=== YOUR ASSIGNMENT ===
Needed from the data below: every line from the one with "(** An interval" up to and including the one with "(** The relation", repeated exactly and with nothing else.

=== SOURCE MATERIAL ===
BEGIN

(** Round to nearest integer, ties to even. *)
Definition rne (t : Q) : Z :=
  let f := Qfloor t in
  match (t - inject_Z f ?= 1 # 2)%Q with
  | Lt => f
  | Gt => f + 1
  | Eq => if Z.even f then f else f + 1
  end.

(** Exponent of the unit in the last place of the binade of [x]. *)
Definition ulp_exp (x : Q) : Z := ilog2 x - (prec - 1).

(** Round-to-nearest-even at 53 bits of a non-negative rational. *)
Definition RN (x : Q) : Q :=
  if Qle_bool x 0 then 0%Q
  else let e := ulp_exp x in
       Qred (inject_Z (rne (x * 2 ^ (- e))%Q) * 2 ^ e)%Q.

(** The unit round-off: half an ulp, relative to the value. *)
Definition unit_roundoff : Q := (2 ^ (-53))%Q.

Inductive double : Type :=
| DFin (q : Q)       (* a finite value, [q >= 0] and [RN q == q] *)
| DInf               (* +infinity *)
| DNaN.

(** [(double)u] for an unsigned [u]: exact, since [u < 2^53]. *)
Definition of_unsigned (u : Z) : double := DFin (inject_Z u).

Definition div (a b : double) : double :=
  match a, b with
  | DNaN, _ | _, DNaN => DNaN
  | DInf, DInf => DNaN
  | DInf, DFin _ => DInf
  | DFin _, DInf => DFin 0%Q
  | DFin x, DFin y =>
      if Qeq_bool y 0 then (if Qeq_bool x 0 then DNaN else DInf)
      else DFin (RN (x / y)%Q)
  end.

Definition mul (a b : double) : double :=
  match a, b with
  | DNaN, _ | _, DNaN => DNaN
  | DInf, DInf => DInf
  | DInf, DFin y => if Qeq_bool y 0 then DNaN else DInf
  | DFin x, DInf => if Qeq_bool x 0 then DNaN else DInf
  | DFin x, DFin y => DFin (RN (x * y)%Q)
  end.

(** [a > b] and [a < b]; every comparison with NaN is false. *)
Definition gt (a b : double) : bool :=
  match a, b with
  | DNaN, _ | _, DNaN => false
  | DInf, DInf => false
  | DInf, DFin _ => true
  | DFin _, DInf => false
  | DFin x, DFin y => negb (Qle_bool x y)
  end.
(** * VoiceRecoginzing: the clip-preparation pipeline, embedded in Rocq

    The development follows three scripts of the repository:

    - [LayDataSet.py]  ([DatasetBuilder]): activity intervals of a clip are
      reduced to one processed segment ([_prepare_processed], the preview
      path) and whole label folders are converted ([_process_label], the
      batch path);
    - [train_ver3.py]  ([VoiceTrainer]): the processed files are turned into
      fixed-shape log-mel tensors ([_load_dataset]) and split for training
      ([_train]);
    - [test_ver3.py]   ([VoiceTestGUI._predict]): the same feature code on
      one recording.

    Samples and feature values are IEEE binary64 numbers (Rocq's primitive
    floats); sample indices are the integers numpy hands out (Z); Tk
    variables are fields of a record; the log widget is a list of entries.
    Calls into librosa, soundfile and scikit-learn are not code of the
    repository: they are section variables.  Where a property is about
    such a call itself, the stratified split is a definition written
    after the specification and marked as such, and the activity detector
    is [librosa.effects.split] as the library defines it, over the real
    numbers. *)

From Stdlib Require Import ZArith List Ascii Floats Uint63 Lia.
From Stdlib Require Reals QArith.
From stdpp Require Import gmap strings pretty list sorting.

Set Default Proof Using "Type".

(** ** Python exceptions as an error monad *)

Inductive exn : Type :=
| ValueError      (* np.concatenate on an empty sequence *)
| IndexError      (* lengths[0] on an empty list *)
| KeyError        (* a dictionary lookup with an unknown key *)
| LoadError       (* a missing folder, an unreadable file, a failing transform *)
| InvalidParameter. (* the specification's error for malformed configuration *)

Inductive result (T : Type) : Type :=
| Ok (v : T)
| Raise (e : exn).
Arguments Ok {T} v.
Arguments Raise {T} e.

#[global] Instance result_ret : MRet result := @Ok.
#[global] Instance result_bind : MBind result :=
  λ A B f m, match m with Ok v => f v | Raise e => Raise e end.

Definition is_Ok {T} (r : result T) : Prop := ∃ v, r = Ok v.

(** ** Module constants (LayDataSet.py:34, train_ver3.py:23-26) *)

Definition SAMPLE_RATE : Z := 16000.
Definition N_MFCC : nat := 40.
Definition MAX_LEN : nat := 64.

(** ** numpy and list primitives used by the scripts *)

(** An interval is a row [(start, end)] of the (n, 2) integer array that
    [librosa.effects.split] returns. *)
Definition interval : Type := Z * Z.

(** [slice.indices] for a step of 1: a negative bound counts from the end,
    and both bounds are clamped to the array. *)
Definition slice_index (n i : Z) : Z :=
  if (i <? 0)%Z then Z.max (i + n) 0 else Z.min i n.

(** [y[s:e]] *)
Definition py_slice (y : list float) (s e : Z) : list float :=
  let n := Z.of_nat (length y) in
  let s' := slice_index n s in
  let e' := slice_index n e in
  take (Z.to_nat (e' - s')) (drop (Z.to_nat s') y).

(** [np.concatenate(parts)]: raises ValueError ("need at least one array to
    concatenate") on an empty sequence. *)
Definition np_concatenate (parts : list (list float)) : result (list float) :=
  match parts with
  | [] => Raise ValueError
  | _ :: _ => Ok (concat parts)
  end.

(** [l[0]] *)
Definition index0 {T} (l : list T) : result T :=
  match l with
  | [] => Raise IndexError
  | x :: _ => Ok x
  end.

(** Python's [<] on 3-tuples of integers: lexicographic. *)
Definition tuple_lt (a b : Z * Z * Z) : bool :=
  let '(a1, a2, a3) := a in
  let '(b1, b2, b3) := b in
  if (a1 <? b1)%Z then true
  else if (b1 <? a1)%Z then false
  else if (a2 <? b2)%Z then true
  else if (b2 <? a2)%Z then false
  else (a3 <? b3)%Z.

(** The relation a stable ascending sort merges with: [a] may stay before
    [b] unless [b < a]. *)
Definition tuple_le (a b : Z * Z * Z) : Prop := tuple_lt b a = false.

#[global] Instance tuple_le_dec a b : Decision (tuple_le a b).
Proof. unfold tuple_le. apply _. Defined.
Lemma null_header_rejected_witness :
  validate_skill (one_skill null_header_document null_header_table)
    (lit "skill")
  = Ok (false, lit "Frontmatter must be a YAML dictionary").
Proof.
  apply (null_header_rejected
           (one_skill null_header_document null_header_table)
           (lit "skill") null_header_document PNone).
  - reflexivity.
  - exists []. split; reflexivity.
  - left. reflexivity.
Defined.

(** ** The gates on the parsed header (lines 61-98) *)

(** With only schema keys and both required keys, the verdict is decided
    from the name gate on. *)
Lemma validate_skill_from_name (W : World) (skill_path content : pystr)
    (d : dict) :
  has_document W skill_path content ->
  header_loads W content (Ok (PDict d)) ->
  unexpected_keys d = [] ->
  has_key (lit "name") d = true ->
  has_key (lit "description") d = true ->
  validate_skill W skill_path
  = run (validate_name d ;; validate_description d ;;
         check_line_count content).
Proof.
  intros Hdoc Hload Hu Hn Hd.
  rewrite (validate_skill_header W skill_path content d Hdoc Hload).
  unfold validate_frontmatter, check_required.
  rewrite (check_unexpected_pass d Hu), Hn, Hd. reflexivity.
Qed.

Lemma has_key_of_get (k : pystr) (default v : pyval) (d : dict) :
  get k default d = v -> v <> default -> has_key k d = true.
Proof.
  unfold has_key, keys. induction d as [|[k' v'] d IH]; simpl.
  - congruence.
  - destruct (key_is k k'); [reflexivity|]. exact IH.
Qed.

Lemma strip_not_newline_ended (s r : pystr) : strip s <> r ++ nl.
Proof.
  intros H. apply strip_last in H. discriminate.
Qed.

Lemma starts_with_hyphen_iff (t : pystr) :
  startswith (lit "-") t = true <-> exists r, t = 45%N :: r.
Proof. apply (startswith_iff (lit "-") t). Qed.

Lemma ends_with_hyphen_iff (t : pystr) :
  endswith (lit "-") t = true <-> exists r, t = r ++ [45%N].
Proof. apply (endswith_iff (lit "-") t). Qed.

Lemma double_hyphen_iff (t : pystr) :
  contains (lit "--") t = true <-> exists a b, t = a ++ [45%N; 45%N] ++ b.
Proof. apply (contains_iff (lit "--") t). Qed.

(** The name gate on a string-typed name: it lets the name through
    exactly when the trimmed name is empty or obeys the name rule, and
    otherwise returns one of its three messages. *)
Lemma name_gate (d : dict) (s : pystr) :
  get (lit "name") (PStr []) d = PStr s ->
  ((strip s = [] \/ spec_name_ok (strip s)) /\ validate_name d = Next tt)
  \/
  (~ (strip s = [] \/ spec_name_ok (strip s)) /\
   exists msg, name_content_message (strip s) msg /\
               validate_name d = Return (false, msg)).
Proof.
  intros Hget. unfold validate_name. rewrite Hget.
  pose proof (strip_not_newline_ended s) as Hnl.
  pose proof (re_match_hyphen_case_iff (strip s) Hnl) as Hre.
  generalize dependent (strip s). intros t _ Hre.
  destruct (truthy t) eqn:Ht.
  2:{ left. destruct t; [auto|discriminate]. }
  assert (Hne : t <> []) by (destruct t; [discriminate|congruence]).
  destruct (re_match_hyphen_case t) eqn:Hm; cbn [negb].
  2:{ right. split.
      - intros [E|(_ & Hall & _)]; [contradiction|].
        assert (false = true) by (apply Hre; auto).
        discriminate.
      - eexists. split; [left; reflexivity | reflexivity]. }
  destruct (proj1 Hre eq_refl) as [_ Hall].
  destruct (startswith (lit "-") t || endswith (lit "-") t
            || contains (lit "--") t) eqn:Hh.
  { right. split.
    - intros [E|(_ & _ & H1 & H2 & H3 & _)]; [contradiction|].
      apply orb_prop in Hh as [Hh|Hh]; [apply orb_prop in Hh as [Hh|Hh]|].
      + apply starts_with_hyphen_iff in Hh as [r E]. now apply (H1 r).
      + apply ends_with_hyphen_iff in Hh as [r E]. now apply (H2 r).
      + apply double_hyphen_iff in Hh as (a & b & E). now apply (H3 a b).
    - eexists. split; [right; left; reflexivity | reflexivity]. }
  apply orb_false_elim in Hh as [Hh H3].
  apply orb_false_elim in Hh as [H1 H2].
  destruct (64 <? List.length t) eqn:Hlen.
  { right. split.
    - intros [E|(_ & _ & _ & _ & _ & L)]; [contradiction|].
      apply Nat.ltb_lt in Hlen. lia.
    - eexists. split; [right; right; reflexivity | reflexivity]. }
  left. split; [|reflexivity]. right.
  apply Nat.ltb_ge in Hlen.
  repeat split; auto.
  - intros r E. rewrite (proj2 (starts_with_hyphen_iff t)) in H1;
      [discriminate | eauto].
  - intros r E. rewrite (proj2 (ends_with_hyphen_iff t)) in H2;
      [discriminate | eauto].
  - intros a b E. rewrite (proj2 (double_hyphen_iff t)) in H3;
      [discriminate | eauto].
Qed.

(** C1: for a header that reaches the name gate with a string-typed
    name, the gate accepts the name exactly when the trimmed name is
    empty or is in [[a-z0-9-]+], neither starts nor ends with a hyphen,
    has no two hyphens in a row and is at most 64 long; validation then
    goes on with the description. Any other name is rejected by the name
    gate with one of its three messages. *)
Theorem name_validity (W : World) (skill_path content : pystr) (d : dict)
    (s : pystr) :
  has_document W skill_path content ->
  header_loads W content (Ok (PDict d)) ->
  unexpected_keys d = [] ->
  has_key (lit "name") d = true ->
  has_key (lit "description") d = true ->
  get (lit "name") (PStr []) d = PStr s ->
  (validate_name d = Next tt <-> strip s = [] \/ spec_name_ok (strip s))
  /\
  (strip s = [] \/ spec_name_ok (strip s) ->
   validate_skill W skill_path
   = run (validate_description d ;; check_line_count content))
  /\
  (~ (strip s = [] \/ spec_name_ok (strip s)) ->
   exists msg,
     name_content_message (strip s) msg /\
     validate_name d = Return (false, msg) /\
     validate_skill W skill_path = Ok (false, msg)).
Proof.
  intros Hdoc Hload Hu Hn Hd Hget.
  rewrite (validate_skill_from_name W skill_path content d
             Hdoc Hload Hu Hn Hd).
  destruct (name_gate d s Hget) as [[Hok Hv]|[Hbad (msg & Hmsg & Hv)]];
    rewrite Hv.
  - split; [tauto|]. split; [reflexivity | tauto].
  - split; [split; [discriminate | tauto]|].
    split; [tauto|]. intros _. exists msg. auto.
Qed.
(** ** Concrete stores *)

(** The claims on stores of numbers whose listeners are numbered. *)

(** C1. Fan-out consistency fails in a reachable store: after a global
    subscription of listener 0 and a subscription of listener 1 to the key
    ["global"], the global registry holds listener 0 under ["global_0"] and
    the entry ["global"], into which [createEntry] had forwarded listener 0
    under that identifier, holds listener 1 under it. *)
Theorem C1_global_key_collision :
  let p : @PubSub nat nat :=
    exec (CallSub "global" 1) (exec (CallSub "*" 0) New) in
  reachable p ∧
  (Sub "*" 0 (@New nat nat)).1.1 = Returned "global_0" ∧
  (Sub "global" 1 (exec (CallSub "*" 0) (@New nat nat))).1.1
  = Returned "global_0" ∧
  listeners (s p) !! "global_0" = Some 0 ∧
  (∃ e, m p !! "global" = Some e ∧
        listeners (localSubs e) !! "global_0" = Some 1) ∧
  ¬ fan_out p.
Proof.
  intros p.
  assert (listeners (s p) !! "global_0" = Some 0) as Hg
    by (vm_compute; reflexivity).
  assert (∃ e, m p !! "global" = Some e ∧
               listeners (localSubs e) !! "global_0" = Some 1) as (e & He & Hl).
  { eexists. split; vm_compute; reflexivity. }
  split_and!; [repeat constructor|by vm_compute|by vm_compute|done
              |by exists e|].
  intros Hfan. specialize (Hfan "global_0" 0 Hg "global" e He). congruence.
Qed.

Lemma C2_witness :
  let p : @PubSub nat nat := exec (CallSub "*" 7) New in
  split_first "global_3" = "global" ∧
  listeners (s p) !! "global_3" = None ∧
  Unsub "global_3" p
  = (Returned false, p, [ConsoleError "Could not unsub key!" "global_3"]) ∧
  split_first "global_0" = "global" ∧
  listeners (s p) !! "global_0" = Some 7 ∧
  (Unsub "global_0" p).1.1 = Returned true ∧
  listeners (s (Unsub "global_0" p).1.2) !! "global_0" = None.
Proof.
  intros p.
  assert (split_first "global_3" = "global") as Hroute by reflexivity.
  assert (listeners (s p) !! "global_3" = None) as Hid
    by (vm_compute; reflexivity).
  assert (split_first "global_0" = "global") as Hroute0 by reflexivity.
  assert (listeners (s p) !! "global_0" = Some 7) as Hid0
    by (vm_compute; reflexivity).
  pose proof (proj1 (C2_global_unsub "global_0" p Hroute0)
                (ex_intro _ 7 Hid0)) as Hpresent.
  pose proof (proj2 (C2_global_unsub "global_3" p Hroute) Hid) as Habsent.
  assert ((Unsub "global_0" p).1.1 = Returned true) as Hres
    by (by rewrite Hpresent).
  assert (listeners (s (Unsub "global_0" p).1.2) !! "global_0" = None) as Hgone
    by (rewrite Hpresent; apply lookup_delete_eq).
  exact (conj Hroute (conj Hid (conj Habsent
           (conj Hroute0 (conj Hid0 (conj Hres Hgone)))))).
Defined.

(** C3. [Unsub] of an identifier whose prefix is a name inherited from
    [Object.prototype]: the prefix of ["constructor_0"] is ["constructor"],
    which is not ["global"] and names no entry of the new store, and
    [Unsub] throws where it should return [false]. *)
Theorem C3_unsub_inherited_prefix :
  split_first "constructor_0" = "constructor" ∧
  "constructor" ≠ "global" ∧
  m (@New nat nat) !! "constructor" = None ∧
  Unsub "constructor_0" (@New nat nat) = (Thrown, New, []) ∧
  Unsub "constructor_0" (@New nat nat) ≠ (Returned false, New, []).
Proof. split_and!; by vm_compute. Qed.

END

=== THE ANSWER ===
(** An interval is a row [(start, end)] of the (n, 2) integer array that
    [librosa.effects.split] returns. *)
Definition interval : Type := Z * Z.

(** [slice.indices] for a step of 1: a negative bound counts from the end,
    and both bounds are clamped to the array. *)
Definition slice_index (n i : Z) : Z :=
  if (i <? 0)%Z then Z.max (i + n) 0 else Z.min i n.

(** [y[s:e]] *)
Definition py_slice (y : list float) (s e : Z) : list float :=
  let n := Z.of_nat (length y) in
  let s' := slice_index n s in
  let e' := slice_index n e in
  take (Z.to_nat (e' - s')) (drop (Z.to_nat s') y).

(** [np.concatenate(parts)]: raises ValueError ("need at least one array to
    concatenate") on an empty sequence. *)
Definition np_concatenate (parts : list (list float)) : result (list float) :=
  match parts with
  | [] => Raise ValueError
  | _ :: _ => Ok (concat parts)
  end.

(** [l[0]] *)
Definition index0 {T} (l : list T) : result T :=
  match l with
  | [] => Raise IndexError
  | x :: _ => Ok x
  end.

(** Python's [<] on 3-tuples of integers: lexicographic. *)
Definition tuple_lt (a b : Z * Z * Z) : bool :=
  let '(a1, a2, a3) := a in
  let '(b1, b2, b3) := b in
  if (a1 <? b1)%Z then true
  else if (b1 <? a1)%Z then false
  else if (a2 <? b2)%Z then true
  else if (b2 <? a2)%Z then false
  else (a3 <? b3)%Z.

(** The relation a stable ascending sort merges with: [a] may stay before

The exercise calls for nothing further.